Warga menentang penambangan di permukiman karena dianggap menyimpang dari syarat indikator ramah lingkungan untuk usaha penambangan. Ketentuan tersebut mengatur batas jarak aman lokasi penambangan dan kawasan permukiman sejauh 500 meter.
Warga pun menuntut perusahaan agar menunjukkan dokumen kajian Analisis Mengenai Dampak Lingkungan Hidup (AMDAL) sebagai jaminan kegiatan penambangan sesuai kaidah hukum yang berlaku. Namun, permintaan itu tidak pernah dipenuhi.
Pendamping hukum warga dari LBH Makassar, Muhammad Ansar mengatakan kajian AMDAL penting diketahui untuk menjadi acuan dalam meninjau sebuah aktivitas penambangan tidak menyalahi standar kelayakan lingkungan hidup sebagaimana diatur perundang-undangan.
Menurutnya, permintaan supaya diperlihatkan dokumen AMDAL merupakan bagian dari hak partisipasi warga dalam melindungi lingkungan hidup mereka.
“Semua orang berhak untuk mempertanyakan aktivitas penambangan yang berpotensi merusak lingkungan. Tidak hanya orang di Desa Torobulu tetapi di desa lain pun berhak karena kalau kita bicara soal lingkungan hidup itu dampaknya saling terkait,” jelasnya.
Ansar menerangkan, secara hukum proses penambangan terikat oleh aspek materil dan subtansi. Dalam aspek formil mencakup penerbitan izin usaha termasuk penyusunan dokumen AMDAL yang harus melibatkan partisipasi aktif masyarakat. Ketentuan itu sebagai wujud hak warga negara dalam mengawasi lingkungan hidup.
Sedangkan aspek subtansi berkenaan dengan dampak kerusakan lingkungan akibat aktivitas penambangan. Untuk mengukur perusahaan menjalankan kewajiban memiliki upaya antisipatif mencegah potensi terjadi kerusakan serius dapat dilihat melalui dokumen AMDAL.

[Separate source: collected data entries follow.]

(* ===== verification/ResponseCache.v ===== *)
(** * ResponseCache: the cache of paid responses of services/cache.py

    A paid response is stored once, without credentials, inline or as a blob, and
    served again for the same request until it expires.  Nothing is served that
    does not pass the integrity checks of [lookup_cached_response].

    Parameters: SHA-256, and the JSON text of the standard library's encoder
    (keys sorted, compact separators) and decoder, class [JsonText]. *)
From S2P Require Import Prelude.
From S2P Require Import Binary64.
From S2P Require Import Schema.
From S2P Require Import BlobStorage.
From Stdlib Require Import Strings.Byte SpecFloat.

(** ** JSON text *)

Class JsonText : Type := {
  (** [json.dumps(v, sort_keys=True, separators=(",", ":"), default=str)] *)
  dumps : json → string;
  (** [json.loads]; [None] is the decoding error *)
  loads : bytes → option json
}.

(** [s.encode()] *)
Definition utf8 (s : string) : bytes := String.list_byte_of_string s.

Definition entry_le (x y : string * json) : Prop := (x.1 ≤ y.1)%string.
#[export] Instance entry_le_dec : RelDecision entry_le.
Proof. intros x y. unfold entry_le. apply _. Defined.

(** The value with the keys of every object sorted. *)
Fixpoint canon (v : json) : json :=
  match v with
  | JObj l => JObj (merge_sort entry_le (map (λ kv, match kv with (k, x) => (k, canon x) end) l))
  | JList l => JList (map canon l)
  | v => v
  end.

(** A value Python can hold: unique keys in every dict, and proper floats. *)
Fixpoint python_value (v : json) : Prop :=
  match v with
  | JObj l =>
      NoDup (map fst l) ∧
      (fix entries (l : list (string * json)) : Prop :=
         match l with [] => True | (_, x) :: l' => python_value x ∧ entries l' end) l
  | JList l =>
      (fix items (l : list json) : Prop :=
         match l with [] => True | x :: l' => python_value x ∧ items l' end) l
  | JFloat f => valid_binary F64.prec F64.emax f = true
  | _ => True
  end.

Class JsonTextLaws `{JsonText} : Prop := {
  loads_dumps v : python_value v → loads (utf8 (dumps v)) = Some (canon v);
  dumps_canon v : python_value v → dumps (canon v) = dumps v
}.

(** ** Rows and state *)

(** [RawApiResponseORM] *)
Record RawApiResponse : Type := {
  ra_cache_key : string;
  ra_provider : string;
  ra_endpoint : string;
  ra_parameters : json;
  ra_api_version : string;
  ra_response_shape_version : string;
  ra_response_json : json;
  ra_sanitized : bool;
  ra_status_code : option Z;
  ra_request_time : Z;
  ra_response_time : Z;
  ra_cost_usd : binary64;
  ra_provider_task_id : option string;
  ra_provider_request_id : option string;
  ra_source_scan_run_id : option Z;
  ra_checksum : string;
  ra_expires_at : option Z;
  ra_object_key : option string;
  ra_storage_backend : option string;
  ra_content_type : option string;
  ra_size_bytes : option Z;
  ra_retention_classification : string;
  ra_encryption_status : string;
  ra_blob_created_at : option Z
}.

(** The tables raw_api_responses and raw_response_cache_entries, and the blob
    store of the settings. *)
Record CacheState (S : Type) : Type := {
  raw_api_responses : gmap Z RawApiResponse;
  cache_entries : gmap string Z;
  blobs : S;
  cache_dialect : dialect
}.
Arguments Build_CacheState {S}.
Arguments raw_api_responses {S} _.
Arguments cache_entries {S} _.
Arguments blobs {S} _.
Arguments cache_dialect {S} _.
#[export] Instance eta_CacheState (S : Type) : Eta (CacheState S) := λ r,
  Build_CacheState (raw_api_responses r) (cache_entries r) (blobs r) (cache_dialect r).

Inductive cache_error : Type :=
| RawResponseIntegrityError
| JSONDecodeError
| BlobError (e : blob_error).

(** ** Requests and keys *)

Definition SENSITIVE_KEYS : list string :=
  ["authorization"; "auth"; "api_key"; "api_token"; "password"; "login";
   "dataforseo_login"; "dataforseo_password"].

Definition DEFAULT_RESPONSE_SHAPE_VERSION : string := "v1".
Definition RAW_RESPONSE_CONTENT_TYPE : string := "application/json".

Definition credential (key : string) : bool := bool_decide (py_lower key ∈ SENSITIVE_KEYS).

Definition hidden : json := JStr "<redacted>".

Fixpoint sanitize_payload (v : json) : json :=
  match v with
  | JObj l => JObj (map (λ kv, match kv with
                               | (k, x) => (k, if credential k then hidden else sanitize_payload x)
                               end) l)
  | JList l => JList (map sanitize_payload l)
  | v => v
  end.

(** [sub in s] *)
Fixpoint contains (sub s : string) : bool :=
  String.prefix sub s || match s with String _ s' => contains sub s' | EmptyString => false end.

Definition ttl_for_endpoint (endpoint : string) : option Z :=
  if contains "/locations/" endpoint then Some (90 * day_us)
  else if contains "keyword_suggestions" endpoint then Some (30 * day_us)
  else if contains "historical_search_volume" endpoint then Some (30 * day_us)
  else if contains "business_listings" endpoint then Some (10 * day_us)
  else if contains "backlinks" endpoint then Some (45 * day_us)
  else if contains "/serp/" endpoint then None
  else Some (30 * day_us).

Definition is_dict (v : json) : bool := match v with JObj _ => true | _ => false end.

(** Two characters of a string: [s[:2]] *)
Definition first_two (s : string) : string := String.substring 0 2 s.

Section cache.
Context {S : Type} `{BlobStore S} `{JsonText} (sha256 : bytes → string).
Abbreviation Cache A := (M (CacheState S) cache_error A).
Implicit Types (st : CacheState S) (row : RawApiResponse).

Definition normalize_request (params : json) : option json := loads (utf8 (dumps params)).

(** The text that names a request. *)
Definition request_text (provider endpoint : string) (normalized : json)
    (api_version shape : string) : string :=
  provider +:+ ":" +:+ endpoint +:+ ":" +:+ api_version +:+ ":" +:+ shape +:+ ":"
  +:+ dumps normalized.

Definition cache_key (provider endpoint : string) (params : json)
    (api_version shape : string) : option string :=
  normalized ← normalize_request params;
  Some (sha256 (utf8 (request_text provider endpoint normalized api_version shape))).

Definition serialize_payload (payload : json) : bytes := utf8 (dumps payload).

Definition checksum_payload (payload : json) : string := sha256 (serialize_payload payload).

(** A call of the blob store. *)
Definition with_blobs {A} (m : M S blob_error A) : Cache A := λ st,
  match m (blobs st) with
  | (Ok a, s') => (Ok a, st <| blobs := s' |>)
  | (Raise e, s') => (Raise (BlobError e), st <| blobs := s' |>)
  end.

(** [try: m except Exception: raise RawResponseIntegrityError] *)
Definition or_integrity_error {A} (m : Cache A) : Cache A :=
  reraise (λ _, RawResponseIntegrityError) m.

(** ** Reading a stored response *)

(** The bytes of a blob, checked and decoded. *)
Definition decode_blob (row : RawApiResponse) (encoded : bytes) : Cache json :=
  raise_if (match ra_size_bytes row with
            | Some n => negb (blob_size encoded =? n) | None => false end)
    RawResponseIntegrityError ≫= λ _,
  get_or_raise (λ _, loads encoded) RawResponseIntegrityError ≫= λ decoded,
  raise_if (negb (is_dict decoded)) RawResponseIntegrityError ≫= λ _,
  mret decoded.

Definition raw_response_payload (row : RawApiResponse) : Cache json :=
  (match ra_object_key row with
   | None => mret (ra_response_json row)
   | Some key => or_integrity_error (with_blobs (blob_get key)) ≫= decode_blob row
   end) ≫= λ payload,
  raise_if (str_truthy (ra_checksum row)
            && negb (bool_decide (ra_checksum row = checksum_payload payload)))
    RawResponseIntegrityError ≫= λ _,
  mret payload.

(** ** Lookup *)

Inductive InvalidReason : Type :=
| missing_cache_pointer
| missing_response_metadata
| cache_key_mismatch
| response_metadata_mismatch
| unsanitized_response
| missing_checksum
| invalid_inline_response_metadata
| expired
| incomplete_blob_metadata
| response_integrity_failure.

Record CacheLookup : Type := {
  cl_cache_key : string;
  cl_row : option (Z * RawApiResponse);
  cl_payload : option json;
  cl_invalid_reason : option InvalidReason
}.

Definition is_valid (l : CacheLookup) : bool :=
  match cl_row l, cl_payload l, cl_invalid_reason l with
  | Some _, Some _, None => true
  | _, _, _ => false
  end.

Definition invalid (key : string) (row : option (Z * RawApiResponse)) (r : InvalidReason)
    : CacheLookup :=
  {| cl_cache_key := key; cl_row := row; cl_payload := None; cl_invalid_reason := Some r |}.

(** [_as_aware_utc(column)] *)
Definition as_aware_utc st (t : Z) : Z := instant (aware_utc (column_read (cache_dialect st) t)).

Definition current_raw_response st (key : string) : option (Z * RawApiResponse) :=
  i ← cache_entries st !! key;
  row ← raw_api_responses st !! i;
  if bool_decide (ra_cache_key row = key) then Some (i, row) else None.

Definition opt_falsy (s : option string) : bool := negb (opt_truthy s).

(** The checks on a row of the right key, up to reading the payload. *)
Definition metadata_fault st (row : RawApiResponse) (now : Z) : option InvalidReason :=
  if negb (ra_sanitized row) then Some unsanitized_response
  else if negb (str_truthy (ra_checksum row)) then Some missing_checksum
  else if bool_decide (ra_object_key row = None) && negb (is_dict (ra_response_json row))
  then Some invalid_inline_response_metadata
  else if match ra_expires_at row with
          | Some t => as_aware_utc st t <=? now | None => false end
  then Some expired
  else if bool_decide (is_Some (ra_object_key row))
          && (opt_falsy (ra_storage_backend row)
              || negb (bool_decide (ra_content_type row = Some RAW_RESPONSE_CONTENT_TYPE))
              || bool_decide (ra_size_bytes row = None)
              || bool_decide (ra_blob_created_at row = None))
  then Some incomplete_blob_metadata
  else None.

(** The payload of a row that passed the checks, unless its integrity check fails. *)
Definition read_payload (key : string) (i : Z) (row : RawApiResponse) : Cache CacheLookup := λ st,
  match raw_response_payload row st with
  | (Ok payload, st') =>
      (Ok {| cl_cache_key := key; cl_row := Some (i, row); cl_payload := Some payload;
             cl_invalid_reason := None |}, st')
  | (Raise RawResponseIntegrityError, st') =>
      (Ok (invalid key (Some (i, row)) response_integrity_failure), st')
  | (Raise e, st') => (Raise e, st')
  end.

Definition lookup_cached_response (key : string) (now : Z) : Cache CacheLookup :=
  gets (λ st, cache_entries st !! key) ≫= λ (pointer : option Z),
  match pointer with
  | None => mret (invalid key None missing_cache_pointer)
  | Some i =>
  gets (λ st, raw_api_responses st !! i) ≫= λ (found : option RawApiResponse),
  match found with
  | None => mret (invalid key None missing_response_metadata)
  | Some row =>
  if negb (bool_decide (ra_cache_key row = key))
  then mret (invalid key (Some (i, row)) cache_key_mismatch)
  else
  get_or_raise (λ _, normalize_request (ra_parameters row)) JSONDecodeError ≫= λ normalized,
  get_or_raise (λ _, cache_key (ra_provider row) (ra_endpoint row) normalized
                       (ra_api_version row) (ra_response_shape_version row)) JSONDecodeError
  ≫= λ expected_key,
  if negb (bool_decide (expected_key = key))
  then mret (invalid key (Some (i, row)) response_metadata_mismatch)
  else
  gets (λ st, metadata_fault st row now) ≫= λ (fault : option InvalidReason),
  match fault with
  | Some r => mret (invalid key (Some (i, row)) r)
  | None => read_payload key i row
  end end end.

(** ** The cache of one provider *)

(** The attributes of [RawResponseCache]; [rc_has_blob_store] says whether it was given
    a blob store. *)
Record RawResponseCache : Type := {
  rc_provider : string;
  rc_api_version : string;
  rc_response_shape_version : string;
  rc_has_blob_store : bool;
  rc_storage_backend : option string;
  rc_encryption_status : string
}.
Implicit Types rc : RawResponseCache.

Definition _cache_key rc (endpoint : string) (params : json) : option string :=
  normalized ← normalize_request params;
  cache_key (rc_provider rc) endpoint normalized (rc_api_version rc)
    (rc_response_shape_version rc).

Definition cache_lookup rc (endpoint : string) (params : json) (now : Z) : Cache CacheLookup :=
  get_or_raise (λ _, _cache_key rc endpoint params) JSONDecodeError ≫= λ key,
  lookup_cached_response key now.

Definition cache_get rc (endpoint : string) (params : json) (now : Z) : Cache (option json) :=
  cache_lookup rc endpoint params now ≫= λ l, mret (cl_payload l).

Definition cache_get_row rc (endpoint : string) (params : json) : Cache (option (Z * RawApiResponse)) :=
  get_or_raise (λ _, _cache_key rc endpoint params) JSONDecodeError ≫= λ key,
  gets (λ st, current_raw_response st key).

(** The keyword arguments of [set]. *)
Record Receipt : Type := {
  rp_status_code : Z;
  rp_cost_usd : binary64;
  rp_provider_task_id : option string;
  rp_provider_request_id : option string;
  rp_source_scan_run_id : option Z
}.

Definition object_key_of rc (checksum : string) : string :=
  "raw-responses/" +:+ rc_provider rc +:+ "/" +:+ first_two checksum +:+ "/" +:+ checksum
  +:+ ".json".

(** Store the payload as a blob. *)
Definition put_blob rc (payload : json) : Cache (string * BlobInfo) :=
  let checksum := checksum_payload payload in
  let key := object_key_of rc checksum in
  with_blobs (blob_put key (serialize_payload payload) RAW_RESPONSE_CONTENT_TYPE) ≫= λ blob,
  raise_if (negb (bool_decide (bi_checksum blob = checksum))) RawResponseIntegrityError ≫= λ _,
  mret (key, blob).

Definition response_row rc (endpoint key : string) (normalized payload : json)
    (blob : option (string * BlobInfo)) (receipt : Receipt) (now : Z) : RawApiResponse :=
  {| ra_cache_key := key; ra_provider := rc_provider rc; ra_endpoint := endpoint;
     ra_parameters := normalized; ra_api_version := rc_api_version rc;
     ra_response_shape_version := rc_response_shape_version rc;
     ra_response_json := match blob with Some _ => JObj [] | None => payload end;
     ra_sanitized := true; ra_status_code := Some (rp_status_code receipt);
     ra_request_time := now; ra_response_time := now; ra_cost_usd := rp_cost_usd receipt;
     ra_provider_task_id := rp_provider_task_id receipt;
     ra_provider_request_id := rp_provider_request_id receipt;
     ra_source_scan_run_id := rp_source_scan_run_id receipt;
     ra_checksum := checksum_payload payload;
     ra_expires_at := (λ ttl, now + ttl) <$> ttl_for_endpoint endpoint;
     ra_object_key := fst <$> blob;
     ra_storage_backend :=
       match blob with
       | Some (k, _) => if str_truthy k then rc_storage_backend rc else None | None => None end;
     ra_content_type := bi_content_type ∘ snd <$> blob;
     ra_size_bytes := bi_size_bytes ∘ snd <$> blob;
     ra_retention_classification := "raw_provider_response";
     ra_encryption_status :=
       match blob with
       | Some (k, _) => if str_truthy k then rc_encryption_status rc else "not_applicable"
       | None => "not_applicable" end;
     ra_blob_created_at := (λ _, now) <$> blob |}.

(** Insert the row and point the cache entry at it. *)
Definition store_row (key : string) (row : RawApiResponse) : Cache unit :=
  gets (λ st, next_id (raw_api_responses st)) ≫= λ i,
  modify (λ st, st <| raw_api_responses ::= insert i row |>) ≫= λ _,
  modify (λ st, st <| cache_entries ::= insert key i |>).

Definition cache_set rc (endpoint : string) (params response : json) (receipt : Receipt) (now : Z)
    : Cache string :=
  get_or_raise (λ _, normalize_request params) JSONDecodeError ≫= λ normalized,
  get_or_raise (λ _, _cache_key rc endpoint normalized) JSONDecodeError ≫= λ key,
  let payload := sanitize_payload response in
  (if rc_has_blob_store rc then put_blob rc payload ≫= λ b, mret (Some b)
   else mret None) ≫= λ blob,
  store_row key (response_row rc endpoint key normalized payload blob receipt now) ≫= λ _,
  mret key.
End cache.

“Merujuk persidangan kriminalisasi kemarin, ahli menjelaskan penambangan tidak boleh dilakukan di pemukiman warga, dekat sekolah dan sumber mata air warga. Bahkan di dekat jalan. Apa dasarnya kita merujuk pada prinsip pertambangan yang baik,” tandasnya.
Kepala Teknik Tambang PT WIN Muhammad Nuriman Djalani tidak menanggapi saat dikonfirmasi melalui pesan singkat dan telepon selular.
Sementara informasi dihimpun dari salah seorang pengawas PT WIN, kegiatan penambangan di dekat sekolah merupakan kerja sama antara perusahaan dan seorang pemilik lahan. Katanya, perusahaan tidak hanya melakukan penambangan, tetapi juga akan menata sungai yang ada di sekitar lokasi.